The Flynn Effect has been going on for as long as there have been IQ tests, about a century in the first places that started. Now you may think the obvious answer is that people have become more adept at taking IQ tests, but it works equally well on children the first time they take such a test. And while there is an improvement in each individual with repeated tests, this is a fairly small improvement that is long since overrun and left in the dust by the collective progress of the Flynn Effect.

Yet if we try to prolong this effect into the deep past, madness ensues. We would then have to assume that the great cathedrals of Europe were built by people who could not tie their own shoelaces if their lives depended on it, and that Plato spoke to people with the mental capacity of chimpanzees at best. The Pyramids were presumably built by the intellectual equivalents of hamsters, and the Stonehenge perhaps by guppies. Something is definitely wrong with this picture.

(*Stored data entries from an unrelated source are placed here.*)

#[local] Ltac confine_step :=
  first [ moves_step | apply confined_query | apply confined_audit | apply confined_event | apply confined_get_or_fail
        | apply (transaction_moves _) | apply confined_add_inventory | apply confined_checked; done | apply confined_execute; done ].

(** ** The operations a request reaches *)

Section operations.
Context (P : string → Prop) `{PyRepr} (sha256 : dict string json → string) (key_hash : string → string).
Context (input_digest : list InventorySite → list IntentRow → list InputRow → string) (now : string).

Lemma seed_confined c actor : moves (confined P) (seed_from_config now c actor).
Proof. unfold seed_from_config. repeat confine_step. Qed.

Lemma put_confined s actor : moves (confined P) (put_desired_state sha256 now s actor).
Proof.
  intros d. destruct (put_effect sha256 now s actor d) as [[-> _]|(? & ? & ? & ? & ? & ? & ? & _ & _ & _ & _ & _ & ? & ->)]; [done|].
  by apply confined_guarded.
Qed.

Lemma compile_confined base actor trigger : moves (confined P) (compile sha256 input_digest now base actor trigger).
Proof.
  assert (Hpub : ∀ build site ch, moves (confined P) (publish sha256 now build site actor ch)).
  { intros build site ch. unfold publish. repeat first [confine_step | apply put_confined]. }
  intros d. destruct (topology base d) as [c|e] eqn:Hc.
  - apply (compile_moves _ _ _ _ _ _ _ _ c); [|done|..]; [|by intros..].
    intros a b [= E1 E2 E3 E4 E5 E6 E7 E8 E9 E10 E11 E12]. apply confined_guarded. unfold guarded. congruence.
  - unfold compile, get, lift, mbind, M_bind. by rewrite Hc.
Qed.

Lemma transition_confined site cycle actor error op stage rec : P site →
  moves (confined P) (transition now site cycle actor error op stage rec).
Proof.
  intros HP. unfold transition. cbv zeta. repeat confine_step. apply confined_site_update; [done|done].
Qed.

(** Registration retires and adds keys of the site. *)
Lemma register_confined site key actor : P site → moves (confined P) (register_wireguard_public_key key_hash now site key actor).
Proof.
  intros HP d. destruct (register_effect key_hash now site key actor d) as [[-> _]|(rows & g & -> & _ & Hf)]; [done|].
  split; try done. intros r Hr. cbn [snd key_rows set_audit_rows set_key_rows]. rewrite elem_of_app, list_elem_of_singleton.
  assert (Hnew : r ≠ new_key now key_hash site key g) by (intros ->; by apply Hr).
  assert (Hrows : r ∈ rows ↔ r ∈ key_rows d); [|naive_solver].
  destruct (find _ _) as [x|]; [|by destruct Hf as [_ ->]]. destruct Hf as [_ Hu]. apply update_checked_ok in Hu as ->. cbn [app].
  rewrite update_rows_elem. split.
  - intros (y & Hy & ->). destruct (active_key site y) eqn:Ey; [|done]. apply active_key_iff in Ey as [Ey _].
    by destruct Hr; rewrite <- Ey in HP.
  - intros Hin. exists r. split; [done|]. destruct (active_key site r) eqn:Er; [|done]. apply active_key_iff in Er as [Er _].
    by destruct Hr; rewrite Er.
Qed.
(* ===== verification/LivePlanFacts.v ===== *)
(** * What the physical topology guarantees

    The plan names every attachment the controller's registry expects, and the
    commands that configure the network give every planned interface exactly
    the addresses of the plan and the MAC the controller admits. *)
From S2P Require Import Prelude Net Marks PathSelection Model ModelValidate Json ModelParse CoreTopology TopologyFacts Underlay LivePlan.
Local Open Scope string_scope.
Local Open Scope list_scope.
Local Open Scope Z_scope.

(** ** Validated plans *)

Record plan_ok (p : LiveTopologyPlan) : Prop := {
  po_names : NoDup (plan_names p);
  po_dpids : NoDup (map sw_dpid (List.filter openflow (lp_switches p))) ∧ None ∉ map sw_dpid (List.filter openflow (lp_switches p));
  po_ends : NoDup (flat_map link_ends (links p));
  po_known : ∀ e, e ∈ flat_map link_ends (links p) → e.1 ∈ plan_names p ∧ (1 ≤ String.length e.2 ≤ 15)%nat ∧
      (e.1 ∈ bridges p → contains e.1 e.2 = true)
}.

Lemma validate_end_ok p seen e out : validate_end p seen e = Ok out →
  out = e :: seen ∧ e ∉ seen ∧ e.1 ∈ plan_names p ∧ (1 ≤ String.length e.2 ≤ 15)%nat ∧ (e.1 ∈ bridges p → contains e.1 e.2 = true).
Proof.
  destruct e as [n i]. unfold validate_end. intros H. inv_ok. btrue. cbn [fst snd].
  apply inb_true in Heqb. apply inb_false in Heqb2.
  split_and!; try done.
  - destruct i; [done|cbn; lia].
  - by apply Nat.ltb_ge.
  - intros Hb%inb_true. rewrite Hb in Heqb1. by apply andb_false_iff in Heqb1 as [?|?%negb_false_iff].
Qed.

Lemma validate_ends_ok p es : ∀ seen out, foldM (validate_end p) seen es = Ok out → NoDup seen →
  NoDup (es ++ seen) ∧ ∀ e, e ∈ es → e.1 ∈ plan_names p ∧ (1 ≤ String.length e.2 ≤ 15)%nat ∧ (e.1 ∈ bridges p → contains e.1 e.2 = true).
Proof.
  induction es as [|e es IH]; intros seen out; cbn [foldM].
  - intros _ Hn. split; [done|]. by intros ? ?%elem_of_nil.
  - intros H Hn. apply bind_Ok in H as (s1 & He & H). apply validate_end_ok in He as (-> & Hfresh & Hk).
    apply IH in H as [Hnd Hall]; [|by constructor]. split.
    + by rewrite <- Permutation_middle in Hnd.
    + intros x [->|Hx]%elem_of_cons; [done|by apply Hall].
Qed.

Lemma validate_live_plan_ok p : validate_live_plan p = Ok tt → plan_ok p.
Proof.
  unfold validate_live_plan. intros H. inv_ok. btrue.
  match goal with E : foldM _ _ _ = Ok _ |- _ => apply validate_ends_ok in E as [He Hk]; [|constructor] end.
  rewrite app_nil_r in He.
  repeat match goal with E : uniqueb _ = true |- _ => apply uniqueb_true in E | E : inb _ _ = false |- _ => apply inb_false in E end.
  split; [done|by split|done|done].
Qed.

Lemma build_live_plan_ok hexdigest c p : build_live_plan hexdigest c = Ok p → plan_ok p ∧ plan_links hexdigest c = Ok (links p).
Proof. unfold build_live_plan. intros H. inv_ok. split; [|done]. apply validate_live_plan_ok. by destruct a0. Qed.

(** ** Links and attachments *)

(** What a link of a provider network tells the controller: the node and its
    port on the provider switch. *)
Definition carried (name : string) (l : LinkSpec) : option (string * string * string * option string) :=
  match ln_transport l with
  | Some t => if String.eqb t name then Some (node1 l, node2 l, intf2 l, address1 l) else None
  | None => None
  end.
Definition expected (a : UnderlayAttachment) : string * string * string * option string :=
  (at_site a, at_switch a, port_name a, Some (addr_str (at_address a) +:+ "/32")).

Lemma omap_none {A B} (f : A → option B) l : (∀ x, x ∈ l → f x = None) → omap f l = [].
Proof.
  induction l as [|x l IH]; intros Hf; [done|]. cbn. rewrite (Hf x) by constructor. apply IH. intros y Hy. apply Hf. by constructor.
Qed.

Lemma omap_app {A B} (f : A → option B) l k : omap f (l ++ k) = omap f l ++ omap f k.
Proof. induction l as [|x l IH]; [done|]. cbn. destruct (f x); cbn; by rewrite IH. Qed.

Lemma omap_concat {A B} (f : A → option B) ls : omap f (concat ls) = concat (map (omap f) ls).
Proof. induction ls as [|l ls IH]; [done|]. cbn. by rewrite omap_app, IH. Qed.

Section select.
Context {A B C : Type} (f : A → result B) (g : B → option C) (h : B → C) (key : A → string) (name : string).
Hypothesis Hg : ∀ x y, f x = Ok y → g y = if String.eqb (key x) name then Some (h y) else None.

Lemma omap_absent xs ys : mapM_result f xs = Ok ys → name ∉ map key xs → omap g ys = [].
Proof.
  intros Hm%mapM_result_Forall2. induction Hm as [|x y xs ys Hx _ IH]; [done|]. cbn. rewrite not_elem_of_cons. intros [Hne Hn].
  rewrite (Hg _ _ Hx). destruct (String.eqb_spec (key x) name); [congruence|]. by apply IH.
Qed.

(** Exactly one element carries the name. *)
Lemma omap_present xs ys t : mapM_result f xs = Ok ys → NoDup (map key xs) → t ∈ xs → key t = name →
  ∃ y, f t = Ok y ∧ omap g ys = [h y].
Proof.
  intros Hm%mapM_result_Forall2. induction Hm as [|x y xs ys Hx Hm IH]; [by intros _ ?%elem_of_nil|].
  cbn. intros [Hx2 Hn]%NoDup_cons [->|Ht]%elem_of_cons Hk.
  - exists y. split; [done|]. rewrite (Hg _ _ Hx), Hk, String.eqb_refl. f_equal.
    eapply omap_absent; [by apply mapM_result_Forall2|by rewrite <- Hk].
  - rewrite (Hg _ _ Hx). destruct (String.eqb_spec (key x) name) as [E|]; [|by apply IH].
    destruct Hx2. rewrite E, <- Hk. apply elem_of_map. by exists t.
Qed.
End select.

Lemma mapM_result_Forall {A B} (P : B → Prop) (f : A → result B) xs ys :
  (∀ x y, f x = Ok y → P y) → mapM_result f xs = Ok ys → Forall P ys.
Proof. intros Hf Hm%mapM_result_Forall2. induction Hm; constructor; eauto. Qed.

Lemma omap_Forall_none {A B} (f : A → option B) l : Forall (λ x, f x = None) l → omap f l = [].
Proof. intros H. apply omap_none. intros x Hx. by eapply Forall_forall in H. Qed.

(** The dictionary of transports is keyed by their names, and no key repeats. *)
Record coherent (c : TopologyConfig) : Prop := {
  co_named : ∀ n t, (n, t) ∈ transports c → tr_name t = n;
  co_gateway : dict_wf (saas_transport_ips c)
}.

Section match_registry.
Context (hexdigest : string → string) (c : TopologyConfig).
Hypothesis Hv : validate_config c = Ok tt.
Hypothesis Hco : coherent c.

Lemma transport_keys : dkeys (transports c) = TRANSPORTS.
Proof.
  pose proof (v_transports _ (proj1 (validate_config_iff c) Hv)) as Ht. unfold check_transports in Ht.
  rewrite bind_unit_ok, reject_ok in Ht. destruct Ht as [Ht _]. by apply negb_false_iff, bool_decide_eq_true in Ht.
Qed.

Lemma transports_wf : dict_wf (transports c).
Proof. unfold dict_wf. rewrite transport_keys. apply uniqueb_true. reflexivity. Qed.

Lemma transport_names : map tr_name (transport_list c) = dkeys (transports c).
Proof.
  unfold transport_list, dvals, dkeys. rewrite map_map. apply map_ext_in. intros [n t] Hin%list_elem_of_In. by apply (co_named _ Hco).
Qed.

Lemma gateway_not_a_node : saas_gateway_name c ∉ runtime_node_names c.
Proof.
  pose proof (v_endpoints _ (proj1 (validate_config_iff c) Hv)) as Ht. unfold check_endpoints in Ht.
  rewrite bind_unit_ok, reject_ok in Ht. destruct Ht as [Ht _]. apply orb_false_iff in Ht as [_ Ht].
  apply negb_false_iff, uniqueb_true in Ht. unfold physical_names in Ht. apply NoDup_app in Ht as (_ & Hd & _).
  intros Hin. apply (Hd _ Hin). apply elem_of_app. right. apply elem_of_app. left. by do 5 right; left.
Qed.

Perhaps the progress began early in the 19th century? The period from 1850 to 1910 saw the invention of the pedal bicycle, the motorcar, the airplane, the telephone, the electric light and radio. While far more inventions have been made since then, most of the 20th century can be said to have been shaped by the inventions of the previous two generations, which were gradually deployed around the world and made more and more affordable. But if we go back to 1850, we find a world that is just plain alien, little more than the Middle Ages with added steam engine and telegraph. Not that these are small things, but still. Some kind of mental quickening seems to have happened around 1850 and accelerated to this day.

But the IQ scores of people in that age remain speculation. Perhaps the geniuses came first, and their example somehow triggered the great masses to begin ambling toward the heights. We shall probably never know for sure. Although it would help if we knew the cause of the Flynn Effect. We don’t. There are hypotheses, but none is an obvious winner.

***

But what if this is not the first time? Well, it probably is the first time we have a global Flynn Effect that is sustained for a century. Actually, this is the first era that we know of that has a global anything – globalization did not exist in the era of the longboat, not for lack of trying. But there is no reason why a sufficiently large local population could not experience its own Flynn Effect in the past, if some of the hypotheses are correct such as better food supply, or hybrid vigor from people breeding outside their local community, or a Zeitgeist – spirit of the times – that rewarded intellectual prowess. Several such possible triggers may have come together numerous times in human history.

Most people today tend to think that the ancients were stupid. Certainly people in the distant past did not have telescopes and computers, and the ordinary worker was not even literate. But there were pockets of intellect in many cultures at various times. China had several such, with an intellectual class poring over great libraries. Even ancient Sumer, one of the earliest civilizations, had large libraries ranging from myths to tax records. But harder to quantify are the oral traditions. Masterpieces such as the Iliad were composed and handed down entirely by mouth and ear before eventually being written down. The same holds for the great epics of India, or for that matter my Norse ancestors. Most of this tradition was probably never written down but faded away due to harsh times or competition from literature.

So what I mean is that there may have been pockets in time where people grew more and more intelligent for each generation for a hundred years, as has now happened here. Or for two hundred or even three hundred years. But if their Zeitgeist did not run toward technology, architecture or sculpture, we would be hard pressed to find any sign of it.  Some ancient religious texts are amazing in their clarity and depth, but were they the product of a single author or editor, or were they simply the crowning glory of a temporary religious or spiritual civilization that may have been far ahead of our times?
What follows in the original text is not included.